The internet abounds with all sorts of theories about who the Austin bomber was. ClashDaily has got the 411 right here.

The Media (D) has reported that Mark Conditt was a homeschooled Christian racist. They cite his views on homosexuality, gay marriage, and abortion as proof of his ‘extreme’ ideas.

Inside Edition suggested that assignments that he wrote for a U.S. Government course ‘reads like a Manifesto’:

It appears as though Conditt’s life wasn’t as cut and dry as the Media (D) makes it sound.

When Conditt died, interim Police Chief Brian Manley called him ‘a very challenged young man,’ which was widely criticized for being too sympathetic to the bomber that had terrorized Austin killing two people and injuring four others.

But a new report in the Austin American-Statesman reveals that that may indeed have been the case.

Conditt had renounced his Christian faith years ago and became isolated, even from his roommates.

Several years before embarking on a bombing spree that terrorized Austin, Mark Conditt had turned against his family’s devout Christianity and declared himself an atheist.

It was the first of many steps that separated the 23-year-old from his oldest friends and set him on a course of increasing isolation.

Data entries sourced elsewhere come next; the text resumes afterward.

(** [nx.to_numpy_array(g, nonedge=..)]: an edge without a weight counts
    for 1. *)
Definition to_numpy_array (g : nxgraph) (nonedge : float) : ndarray :=
  {| dim := nodes g;
     entry := fun i j =>
       match adj g !! (i, j) with
       | Some (Some w) => w
       | Some None => one
       | None => nonedge
       end |}.

Definition gen_geometric_graph (n_nodes seed : nat) : ndarray :=
  let graph := random_geometric_graph n_nodes seed in
  let pos := pos graph in
  let graph :=
    fold_left
      (fun g '(i, j) =>
         let dist := np_hypot (sub (pos i).1 (pos j).1)
                              (sub (pos i).2 (pos j).2) in
         add_edge g i j (Some dist))
      (pairs (nodes graph)) graph in
  to_numpy_array graph inf.

(** *** gen_random_graph *)

Inductive graph_method :=
  | GraphMethodName (s : string)
  | GraphMethodCallable (f : nat -> nat -> outcome ndarray).

Definition gen_random_graph (n_nodes seed : nat) (method : graph_method)
  : result ndarray :=
  match method with
  | GraphMethodName s =>
      if decide (s = "random") then Ok (gen_complete_random_graph n_nodes seed)
      else if decide (s = "geometric") then Ok (gen_geometric_graph n_nodes seed)
      else Raise (ValueError ("Unknown method: " +:+ s))
  | GraphMethodCallable f =>
      match f n_nodes seed with
      | Returns adj => Ok adj
      | Throws e => Raise (Exception e)
      end
  end.

(** *** gen_best_solution *)

(** One entry of [methods]: a name, a callable, or some other object. *)
Inductive tsp_method :=
  | TspName (s : string)
  | TspCallable (f : callable)
  | TspOther.

Inductive tsp_methods :=
  | MethodsNone
  | MethodsStr (s : string)
  | MethodsSeq (l : list tsp_method).

Definition method_list (methods : tsp_methods) : list tsp_method :=
  match methods with
  | MethodsNone => map TspName nx_all
  | MethodsStr s => [TspName s]
  | MethodsSeq l => l
  end.

(** The body of the [try]: the callable that was tried, its cycle and the
    cycle's cost, or the exception. *)
Definition try_method (adjacency_matrix : ndarray) (method : tsp_method)
  : result (callable * list Z * pynum) :=
  func ← match method with
         | TspName s =>
             match nx_getattr s with
             | Some f => Ok f
             | None => Raise (Exception ("no attribute " +:+ s))
             end
         | TspCallable f => Ok f
         | TspOther => Raise (Exception "The method must be callable.")
         end;
  cycle ← match traveling_salesman_problem adjacency_matrix func with
          | Returns c => Ok c
          | Throws e => Raise (Exception e)
          end;
  cost ← get_path_cost adjacency_matrix (Some cycle);
  Ok (func, cycle, cost).

Definition best_step (adjacency_matrix : ndarray) (b : best)
    (method : tsp_method) : best :=
  let '(best_path, best_cost, best_method) := b in
  match try_method adjacency_matrix method with
  | Ok (func, cycle, cost) =>
      if py_lt cost best_cost then (Some cycle, cost, Some func) else b
  | Raise _ => b
  end.

Definition gen_best_solution (adjacency_matrix : ndarray)
    (methods : tsp_methods) : best :=
  fold_left (best_step adjacency_matrix) (method_list methods)
            (None, PyFloat inf, None).

(** *** gen_datum *)

Record datum := {
  adjacency_matrix : ndarray;
  best_path : option (list Z);
  path_cost : pynum;
  datum_seed : nat;
  graph_init_method : graph_method;
  datum_tsp_method : string
}.

(** A directory: file name to pickled content. *)
Abbreviation directory := (gmap string datum).

(** [save_path] is the name of the file inside its folder, a folder that
    [os.makedirs] creates if need be, as for the paths inside [temp/] that
    [gen_dataset] passes.  A path without a folder part, on which
    [os.makedirs] raises, has no counterpart here. *)
Definition gen_datum (n_nodes seed : nat) (graph_init_method : graph_method)
    (tsp_method : tsp_methods) (save_path : option string) (fs : directory)
  : result (datum * directory) :=
  adjacency_matrix ← gen_random_graph n_nodes seed graph_init_method;
  let '(cycle, cost, mth) := gen_best_solution adjacency_matrix tsp_method in
  let d := {| adjacency_matrix := adjacency_matrix;
              best_path := cycle;
              path_cost := cost;
              datum_seed := seed;
              graph_init_method := graph_init_method;
              datum_tsp_method :=
                match mth with
                | Some f => callable_name f
                | None => "None"
                end |} in
  match save_path with
  | Some p => Ok (d, <[p := d]> fs)
  | None => Ok (d, fs)
  end.

(** *** gather_all_data_from_temp_folder *)

Definition gather_all_data_from_temp_folder (temp_folder : directory)
  : list datum :=
  (map_to_list temp_folder).*2.

(** *** gen_dataset *)

Definition staging_name (k : nat) : string := pretty k +:+ ".pkl".

(** The argument tuples of the comprehension, drawn in order from one
    generator. *)
Fixpoint draw_args (rn_state : rng) (n_nodes_range : nat * nat)
    (gen_methods : list graph_method) (tsp_meths : tsp_methods)
    (temp_start_idx : nat) (indices : list nat)
  : result (list (nat * nat * graph_method * tsp_methods * string)) :=
  match indices with
  | [] => Ok []
  | i :: rest =>
      let '(low, high) := n_nodes_range in
      if (high <=? low)%nat then Raise (ValueError "low >= high") else
      let '(n_nodes, rn_state) := randint rn_state low high in
      let '(k, rn_state) := choice rn_state (length gen_methods) in
      match gen_methods !! k with
      | None => Raise (ValueError "a must be non-empty")
      | Some method =>
          args ← draw_args rn_state n_nodes_range gen_methods tsp_meths
                   temp_start_idx rest;
          Ok ((n_nodes, i, method, tsp_meths,
               staging_name (i + temp_start_idx)) :: args)
      end
  end.

(** [apply_func_multiprocess(gen_datum, args)]: every tuple is one unit of
    work; the units write distinct files, here one after the other. *)
Fixpoint apply_gen_datum
    (args : list (nat * nat * graph_method * tsp_methods * string))
    (fs : directory) : result (list datum * directory) :=
  match args with
  | [] => Ok ([], fs)
  | (n_nodes, seed, method, meths, path) :: rest =>
      '(d, fs) ← gen_datum n_nodes seed method meths (Some path) fs;
      '(ds, fs) ← apply_gen_datum rest fs;
      Ok (d :: ds, fs)
  end.

Definition gen_dataset (n_data : nat) (n_nodes_range : nat * nat)
    (gen_methods : list graph_method) (tsp_meths : tsp_methods) (seed : nat)
    (rm_temp_folder : bool) (temp_folder : directory)
  : result (list datum * directory) :=
  let temp_folder := if rm_temp_folder then ∅ else temp_folder in
  let temp_start_idx := size temp_folder in
  let rn_state := RandomState seed in
  args ← draw_args rn_state n_nodes_range gen_methods tsp_meths
           temp_start_idx (seq 0 n_data);
  '(_, temp_folder) ← apply_gen_datum args temp_folder;
  Ok (gather_all_data_from_temp_folder temp_folder, temp_folder).

End WithExternals.

Abbreviation directory := (gmap string datum).

End GenerateData.
Import GenerateData.

(** ** Vocabulary of the properties *)

(** The weights read along a list of edges, in order, when every lookup
    succeeds. *)
Fixpoint traversed (a : ndarray) (es : list (Z * Z)) : result (list float) :=
  match es with
  | [] => Ok []
  | (i, j) :: es' =>
      w ← getitem2 a i j;
      ws ← traversed a es';
      Ok (w :: ws)
  end.

(** The left-to-right binary64 sum, from 0. *)
Definition fsum (ws : list float) : float := fold_left add ws zero.

(** What the accumulator holds after adding [ws]: still the integer 0 if
    nothing was added. *)
Definition sum_cost (ws : list float) : pynum :=
  match ws with
  | [] => PyInt 0
  | _ => NpFloat (fsum ws)
  end.

Definition distinct_count (l : list Z) : nat := length (remove_dups l).

(** Scenario A of the specification: three nodes, weights 1, 2, 3. *)
Definition scenario_graph : ndarray :=
  of_rows [ [inf; of_Z 1; of_Z 2];
            [of_Z 1; inf; of_Z 3];
            [of_Z 2; of_Z 3; inf] ].

(** The three checks of [is_hamiltonian_cycle] that do not read the
    graph, in the words of the specification: length [n + 1], same first
    and last entry, [n] distinct values among the first [n] entries. *)
Definition shape_ok (n : nat) (tour : list Z) : bool :=
  (length tour =? n + 1)%nat
  && bool_decide (head tour = last tour)
  && (distinct_count (take n tour) =? n)%nat.

(** A single node whose only weight is NaN. *)
Definition one_node_graph : ndarray := of_rows [ [nan] ].

(** Scenario A with the edge between nodes 1 and 2 undefined. *)
Definition nan_edge_graph : ndarray :=
  of_rows [ [inf; of_Z 1; of_Z 2];
            [of_Z 1; inf; nan];
            [of_Z 2; nan; inf] ].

He lost his job in the tech industry less than a year before the bombings. Investigators have struggled for weeks to find a single confidant who could provide a window into his life.

He kept his bedroom door locked and wouldn’t tell his roommates why.

During the race to stop the attacks and in the weeks after, investigators also obtained information indicating that Conditt was questioning his sexuality. As a 17-year-old, he had written that homosexuality is “not natural,” echoing the teachings of his religious education, and raising the prospect of inner turmoil in his final months.

That certainly paints his former college assignments in a different light.

The Statesman article compares Conditt to Pulse Nightclub shooter, Omar Mateen.

The revelation that Conditt might have been struggling with his sexuality in some ways echoes the case of Omar Mateen, the 29-year-old who shot and killed 49 people at the Orlando gay nightclub Pulse in 2016.

Both men came from staunchly religious backgrounds that frowned upon homosexuality. Mateen’s attack, at the time the deadliest mass shooting in U.S. history, sparked debate over whether a socially engendered “internalized homophobia” partially motivated the attack. In recent months, evidence suggesting Mateen was not gay has come to light, and investigators have cast doubt on that conclusion.

The two men that lived with Conditt believe that he might have been gay. Forensic searches uncovered evidence that Conditt had been exchanging messages with gay men through Grindr, a social networking app for the LGBT community.

If he were gay, Conditt would have struggled with coming out, given his family and social circles, said Sierra Jane Davis, a transgender woman who also grew up in the Pflugerville home-school community and knew Conditt.

“It’s not something we talked about, but I do know that it would have been difficult for him and his family,” Davis, 23, said.

It’s unclear if Conditt’s family knew of the struggle with his sexuality.

His parents did try to help him find meaning in his life after he announced his atheism when he was 18.

Despite his rejection of their religion, Conditt’s parents tried to help him find a sense of purpose in his early adult years. His father bought a home nearby that Conditt lived in, and the two renovated it together. Conditt acted as the property manager for the home, which is at the end of a small neighborhood street. He was in charge of finding roommates and collecting the monthly rent.

The police have found no evidence of racism as a motivation for the bombings, and are still baffled by what the catalyst actually was.

The fact that the two people killed in the bombings, Anthony Stephan House and Draylen Mason, were black led many to believe the attacks were racially motivated. But investigators continue to say they have found no evidence of that in Conditt’s communications, online activity or in his home.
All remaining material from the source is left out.